Which lines of the records contain "constructor"? Collect every one of them.

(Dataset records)
^^^^
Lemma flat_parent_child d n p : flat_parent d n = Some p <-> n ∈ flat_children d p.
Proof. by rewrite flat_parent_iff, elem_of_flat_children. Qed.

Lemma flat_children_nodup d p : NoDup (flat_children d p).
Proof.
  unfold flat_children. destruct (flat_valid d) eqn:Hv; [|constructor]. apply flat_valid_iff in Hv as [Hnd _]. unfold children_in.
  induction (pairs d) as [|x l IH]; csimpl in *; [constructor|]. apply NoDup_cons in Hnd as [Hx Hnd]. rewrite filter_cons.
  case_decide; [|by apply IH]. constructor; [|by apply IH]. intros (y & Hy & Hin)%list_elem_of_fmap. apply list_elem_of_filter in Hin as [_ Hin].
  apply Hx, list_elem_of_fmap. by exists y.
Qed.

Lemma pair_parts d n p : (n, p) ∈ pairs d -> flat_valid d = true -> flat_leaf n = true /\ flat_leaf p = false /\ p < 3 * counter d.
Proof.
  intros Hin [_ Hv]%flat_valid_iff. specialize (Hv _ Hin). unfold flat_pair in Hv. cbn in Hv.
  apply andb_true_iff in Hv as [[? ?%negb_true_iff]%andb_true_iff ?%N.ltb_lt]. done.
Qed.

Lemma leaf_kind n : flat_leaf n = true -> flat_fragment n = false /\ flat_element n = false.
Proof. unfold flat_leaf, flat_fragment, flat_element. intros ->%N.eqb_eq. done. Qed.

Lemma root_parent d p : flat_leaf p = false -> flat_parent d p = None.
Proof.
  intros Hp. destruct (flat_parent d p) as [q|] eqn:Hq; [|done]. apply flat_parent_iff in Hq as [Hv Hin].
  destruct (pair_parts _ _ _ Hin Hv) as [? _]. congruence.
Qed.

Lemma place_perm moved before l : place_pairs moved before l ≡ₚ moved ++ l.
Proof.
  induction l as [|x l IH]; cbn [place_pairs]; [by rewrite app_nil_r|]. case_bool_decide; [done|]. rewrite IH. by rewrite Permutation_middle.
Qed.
^^^^
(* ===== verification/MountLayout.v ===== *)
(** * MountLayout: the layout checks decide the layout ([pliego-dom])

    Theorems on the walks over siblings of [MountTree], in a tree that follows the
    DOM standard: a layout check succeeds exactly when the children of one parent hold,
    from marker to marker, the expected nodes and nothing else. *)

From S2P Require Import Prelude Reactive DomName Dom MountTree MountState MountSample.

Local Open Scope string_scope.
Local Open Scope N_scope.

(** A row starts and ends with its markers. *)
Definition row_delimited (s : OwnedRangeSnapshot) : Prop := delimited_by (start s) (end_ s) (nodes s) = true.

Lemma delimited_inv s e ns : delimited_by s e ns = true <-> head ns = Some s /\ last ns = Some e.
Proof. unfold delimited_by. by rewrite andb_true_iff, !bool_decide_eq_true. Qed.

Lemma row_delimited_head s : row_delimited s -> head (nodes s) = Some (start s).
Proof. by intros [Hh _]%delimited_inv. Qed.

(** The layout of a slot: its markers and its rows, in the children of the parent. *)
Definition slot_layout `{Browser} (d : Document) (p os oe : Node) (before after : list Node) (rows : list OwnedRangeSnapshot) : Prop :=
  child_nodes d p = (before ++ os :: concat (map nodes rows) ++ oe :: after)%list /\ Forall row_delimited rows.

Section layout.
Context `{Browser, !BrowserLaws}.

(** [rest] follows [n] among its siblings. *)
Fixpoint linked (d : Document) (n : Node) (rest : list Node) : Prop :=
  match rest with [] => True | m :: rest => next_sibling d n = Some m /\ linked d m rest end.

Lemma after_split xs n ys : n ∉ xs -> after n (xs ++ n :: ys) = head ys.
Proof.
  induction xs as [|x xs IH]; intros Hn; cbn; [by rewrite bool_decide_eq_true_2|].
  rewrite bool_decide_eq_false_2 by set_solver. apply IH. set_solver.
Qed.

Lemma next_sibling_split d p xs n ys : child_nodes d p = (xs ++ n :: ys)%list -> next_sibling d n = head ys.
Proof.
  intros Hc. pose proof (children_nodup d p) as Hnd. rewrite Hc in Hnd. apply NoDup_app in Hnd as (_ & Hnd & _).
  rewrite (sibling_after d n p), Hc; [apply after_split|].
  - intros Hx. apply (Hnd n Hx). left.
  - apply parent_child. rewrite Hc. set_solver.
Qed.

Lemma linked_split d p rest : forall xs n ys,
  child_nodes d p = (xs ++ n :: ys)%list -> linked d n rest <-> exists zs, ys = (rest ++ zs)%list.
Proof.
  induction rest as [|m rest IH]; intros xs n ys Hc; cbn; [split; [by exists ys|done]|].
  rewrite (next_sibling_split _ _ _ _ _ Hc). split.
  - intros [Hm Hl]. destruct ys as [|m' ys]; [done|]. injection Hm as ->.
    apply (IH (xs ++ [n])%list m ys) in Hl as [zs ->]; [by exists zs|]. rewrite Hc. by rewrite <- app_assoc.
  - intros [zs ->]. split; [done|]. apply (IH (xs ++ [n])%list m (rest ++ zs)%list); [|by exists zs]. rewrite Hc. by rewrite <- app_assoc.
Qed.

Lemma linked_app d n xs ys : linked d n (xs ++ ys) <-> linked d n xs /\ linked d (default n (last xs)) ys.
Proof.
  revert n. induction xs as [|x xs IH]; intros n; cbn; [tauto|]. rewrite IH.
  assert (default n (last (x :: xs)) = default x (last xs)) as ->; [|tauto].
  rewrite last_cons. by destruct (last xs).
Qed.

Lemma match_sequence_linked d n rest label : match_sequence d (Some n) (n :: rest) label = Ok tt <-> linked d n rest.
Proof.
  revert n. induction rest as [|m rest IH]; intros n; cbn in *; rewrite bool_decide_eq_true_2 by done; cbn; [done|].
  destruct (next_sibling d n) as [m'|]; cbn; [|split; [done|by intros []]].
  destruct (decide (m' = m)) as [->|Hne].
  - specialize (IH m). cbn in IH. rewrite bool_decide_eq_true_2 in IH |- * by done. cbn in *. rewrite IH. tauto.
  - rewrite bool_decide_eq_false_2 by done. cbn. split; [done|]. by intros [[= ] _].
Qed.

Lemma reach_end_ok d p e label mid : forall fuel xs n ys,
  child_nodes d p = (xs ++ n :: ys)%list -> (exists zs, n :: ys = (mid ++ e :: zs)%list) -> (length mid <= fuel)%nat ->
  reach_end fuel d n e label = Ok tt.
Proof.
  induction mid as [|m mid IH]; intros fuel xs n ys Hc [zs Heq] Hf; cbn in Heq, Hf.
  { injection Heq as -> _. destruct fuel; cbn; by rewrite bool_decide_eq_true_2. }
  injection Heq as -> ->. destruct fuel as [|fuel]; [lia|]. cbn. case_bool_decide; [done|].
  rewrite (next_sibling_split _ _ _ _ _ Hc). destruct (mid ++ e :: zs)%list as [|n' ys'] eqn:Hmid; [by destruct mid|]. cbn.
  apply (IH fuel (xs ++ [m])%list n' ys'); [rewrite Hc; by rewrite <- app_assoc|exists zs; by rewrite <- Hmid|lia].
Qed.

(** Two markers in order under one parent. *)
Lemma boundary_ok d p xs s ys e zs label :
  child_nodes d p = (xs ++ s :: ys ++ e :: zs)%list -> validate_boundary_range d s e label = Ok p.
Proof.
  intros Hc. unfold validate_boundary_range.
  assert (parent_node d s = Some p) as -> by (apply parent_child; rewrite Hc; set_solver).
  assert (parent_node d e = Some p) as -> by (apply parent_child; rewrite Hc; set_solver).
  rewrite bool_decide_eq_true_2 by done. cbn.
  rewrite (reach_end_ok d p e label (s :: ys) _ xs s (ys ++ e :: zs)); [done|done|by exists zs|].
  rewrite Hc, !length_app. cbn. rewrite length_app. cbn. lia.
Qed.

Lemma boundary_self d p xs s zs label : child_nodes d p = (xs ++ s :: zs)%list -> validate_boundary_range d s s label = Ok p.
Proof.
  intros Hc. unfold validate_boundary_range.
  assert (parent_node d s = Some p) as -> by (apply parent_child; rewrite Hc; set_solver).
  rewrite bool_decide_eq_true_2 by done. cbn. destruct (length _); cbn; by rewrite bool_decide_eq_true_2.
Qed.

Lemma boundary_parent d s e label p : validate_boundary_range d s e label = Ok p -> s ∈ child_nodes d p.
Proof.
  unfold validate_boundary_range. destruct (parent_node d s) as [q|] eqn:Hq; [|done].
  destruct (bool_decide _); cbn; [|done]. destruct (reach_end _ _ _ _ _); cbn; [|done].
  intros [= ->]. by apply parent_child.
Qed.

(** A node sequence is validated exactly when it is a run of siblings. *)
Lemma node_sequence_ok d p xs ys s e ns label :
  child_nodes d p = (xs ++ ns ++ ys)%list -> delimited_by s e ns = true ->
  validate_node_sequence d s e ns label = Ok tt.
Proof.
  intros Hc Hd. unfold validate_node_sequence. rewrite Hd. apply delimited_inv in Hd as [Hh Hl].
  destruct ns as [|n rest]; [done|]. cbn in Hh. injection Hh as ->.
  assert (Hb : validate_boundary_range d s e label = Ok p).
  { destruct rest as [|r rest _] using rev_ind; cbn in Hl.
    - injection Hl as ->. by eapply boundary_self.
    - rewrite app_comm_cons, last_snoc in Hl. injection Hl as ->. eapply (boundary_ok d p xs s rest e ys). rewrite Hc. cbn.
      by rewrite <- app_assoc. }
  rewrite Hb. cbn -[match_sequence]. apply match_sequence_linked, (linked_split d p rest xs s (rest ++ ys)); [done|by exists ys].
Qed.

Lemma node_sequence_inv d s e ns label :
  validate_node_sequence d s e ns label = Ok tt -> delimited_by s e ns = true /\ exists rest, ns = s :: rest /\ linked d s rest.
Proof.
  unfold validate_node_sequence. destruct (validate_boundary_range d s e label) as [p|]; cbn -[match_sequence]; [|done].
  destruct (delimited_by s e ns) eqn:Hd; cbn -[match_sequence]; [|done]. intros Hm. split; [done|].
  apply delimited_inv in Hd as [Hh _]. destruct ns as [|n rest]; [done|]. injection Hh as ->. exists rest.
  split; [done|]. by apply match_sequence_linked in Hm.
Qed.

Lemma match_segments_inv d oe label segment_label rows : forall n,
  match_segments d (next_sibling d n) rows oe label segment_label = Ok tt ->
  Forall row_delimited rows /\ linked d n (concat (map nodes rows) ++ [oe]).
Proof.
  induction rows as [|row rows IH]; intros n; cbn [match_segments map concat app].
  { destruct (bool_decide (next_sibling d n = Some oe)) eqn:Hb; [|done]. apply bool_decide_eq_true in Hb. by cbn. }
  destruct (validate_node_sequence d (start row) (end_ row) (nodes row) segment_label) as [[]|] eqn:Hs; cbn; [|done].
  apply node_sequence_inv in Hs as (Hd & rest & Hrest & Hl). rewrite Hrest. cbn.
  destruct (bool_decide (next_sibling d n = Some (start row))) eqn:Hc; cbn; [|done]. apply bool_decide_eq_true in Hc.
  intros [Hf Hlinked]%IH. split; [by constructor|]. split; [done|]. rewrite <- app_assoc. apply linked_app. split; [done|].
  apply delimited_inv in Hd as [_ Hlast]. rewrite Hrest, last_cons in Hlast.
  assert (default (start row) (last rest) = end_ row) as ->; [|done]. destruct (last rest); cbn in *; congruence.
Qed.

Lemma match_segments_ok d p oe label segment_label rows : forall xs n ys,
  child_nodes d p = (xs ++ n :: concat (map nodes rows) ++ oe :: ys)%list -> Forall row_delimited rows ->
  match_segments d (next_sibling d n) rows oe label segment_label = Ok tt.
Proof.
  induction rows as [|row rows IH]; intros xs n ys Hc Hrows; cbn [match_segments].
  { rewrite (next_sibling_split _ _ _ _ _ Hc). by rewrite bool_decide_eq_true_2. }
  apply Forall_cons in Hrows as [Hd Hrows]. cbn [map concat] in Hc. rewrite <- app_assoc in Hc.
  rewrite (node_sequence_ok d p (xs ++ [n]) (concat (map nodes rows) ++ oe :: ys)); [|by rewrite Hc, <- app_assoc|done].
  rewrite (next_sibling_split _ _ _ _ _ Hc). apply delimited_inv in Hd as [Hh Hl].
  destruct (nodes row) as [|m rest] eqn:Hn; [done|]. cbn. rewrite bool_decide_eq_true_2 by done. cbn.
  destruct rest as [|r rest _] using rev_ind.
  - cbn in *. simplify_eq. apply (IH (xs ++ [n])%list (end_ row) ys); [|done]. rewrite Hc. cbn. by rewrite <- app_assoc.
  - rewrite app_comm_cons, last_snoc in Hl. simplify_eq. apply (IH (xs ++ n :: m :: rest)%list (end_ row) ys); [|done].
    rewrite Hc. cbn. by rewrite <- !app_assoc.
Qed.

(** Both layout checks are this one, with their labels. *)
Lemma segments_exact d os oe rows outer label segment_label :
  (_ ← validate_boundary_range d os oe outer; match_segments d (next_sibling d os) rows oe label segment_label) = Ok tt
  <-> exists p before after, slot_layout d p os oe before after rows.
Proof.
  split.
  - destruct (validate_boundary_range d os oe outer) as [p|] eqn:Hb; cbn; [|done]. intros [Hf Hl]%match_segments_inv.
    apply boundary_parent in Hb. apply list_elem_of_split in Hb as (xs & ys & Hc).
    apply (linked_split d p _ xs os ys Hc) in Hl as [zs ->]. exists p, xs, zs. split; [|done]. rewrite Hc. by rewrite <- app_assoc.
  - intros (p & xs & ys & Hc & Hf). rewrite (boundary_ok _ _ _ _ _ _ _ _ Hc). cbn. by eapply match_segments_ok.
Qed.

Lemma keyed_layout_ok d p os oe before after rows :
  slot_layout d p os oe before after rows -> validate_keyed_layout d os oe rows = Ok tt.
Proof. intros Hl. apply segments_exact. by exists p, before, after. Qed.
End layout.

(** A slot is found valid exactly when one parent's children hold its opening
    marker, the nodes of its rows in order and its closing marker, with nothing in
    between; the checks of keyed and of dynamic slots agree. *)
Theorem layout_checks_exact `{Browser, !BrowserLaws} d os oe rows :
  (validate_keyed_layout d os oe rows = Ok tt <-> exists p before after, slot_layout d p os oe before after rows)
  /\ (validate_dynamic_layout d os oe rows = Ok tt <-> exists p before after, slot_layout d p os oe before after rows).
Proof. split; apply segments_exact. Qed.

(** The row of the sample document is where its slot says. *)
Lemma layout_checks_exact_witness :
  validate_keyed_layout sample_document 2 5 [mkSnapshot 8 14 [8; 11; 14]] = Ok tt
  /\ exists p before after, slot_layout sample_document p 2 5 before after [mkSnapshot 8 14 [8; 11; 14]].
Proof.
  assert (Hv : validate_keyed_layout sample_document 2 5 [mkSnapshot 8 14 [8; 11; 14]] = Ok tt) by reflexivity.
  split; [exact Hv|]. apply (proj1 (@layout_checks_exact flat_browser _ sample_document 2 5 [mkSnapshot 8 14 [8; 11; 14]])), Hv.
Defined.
^^^^
Written solution:
  unfold flat_children. destruct (flat_valid d) eqn:Hv; [|constructor]. apply flat_valid_iff in Hv as [Hnd _]. unfold children_in.
  induction (pairs d) as [|x l IH]; csimpl in *; [constructor|]. apply NoDup_cons in Hnd as [Hx Hnd]. rewrite filter_cons.
  case_decide; [|by apply IH]. constructor; [|by apply IH]. intros (y & Hy & Hin)%list_elem_of_fmap. apply list_elem_of_filter in Hin as [_ Hin].
  intros [Hf Hlinked]%IH. split; [by constructor|]. split; [done|]. rewrite <- app_assoc. apply linked_app. split; [done|].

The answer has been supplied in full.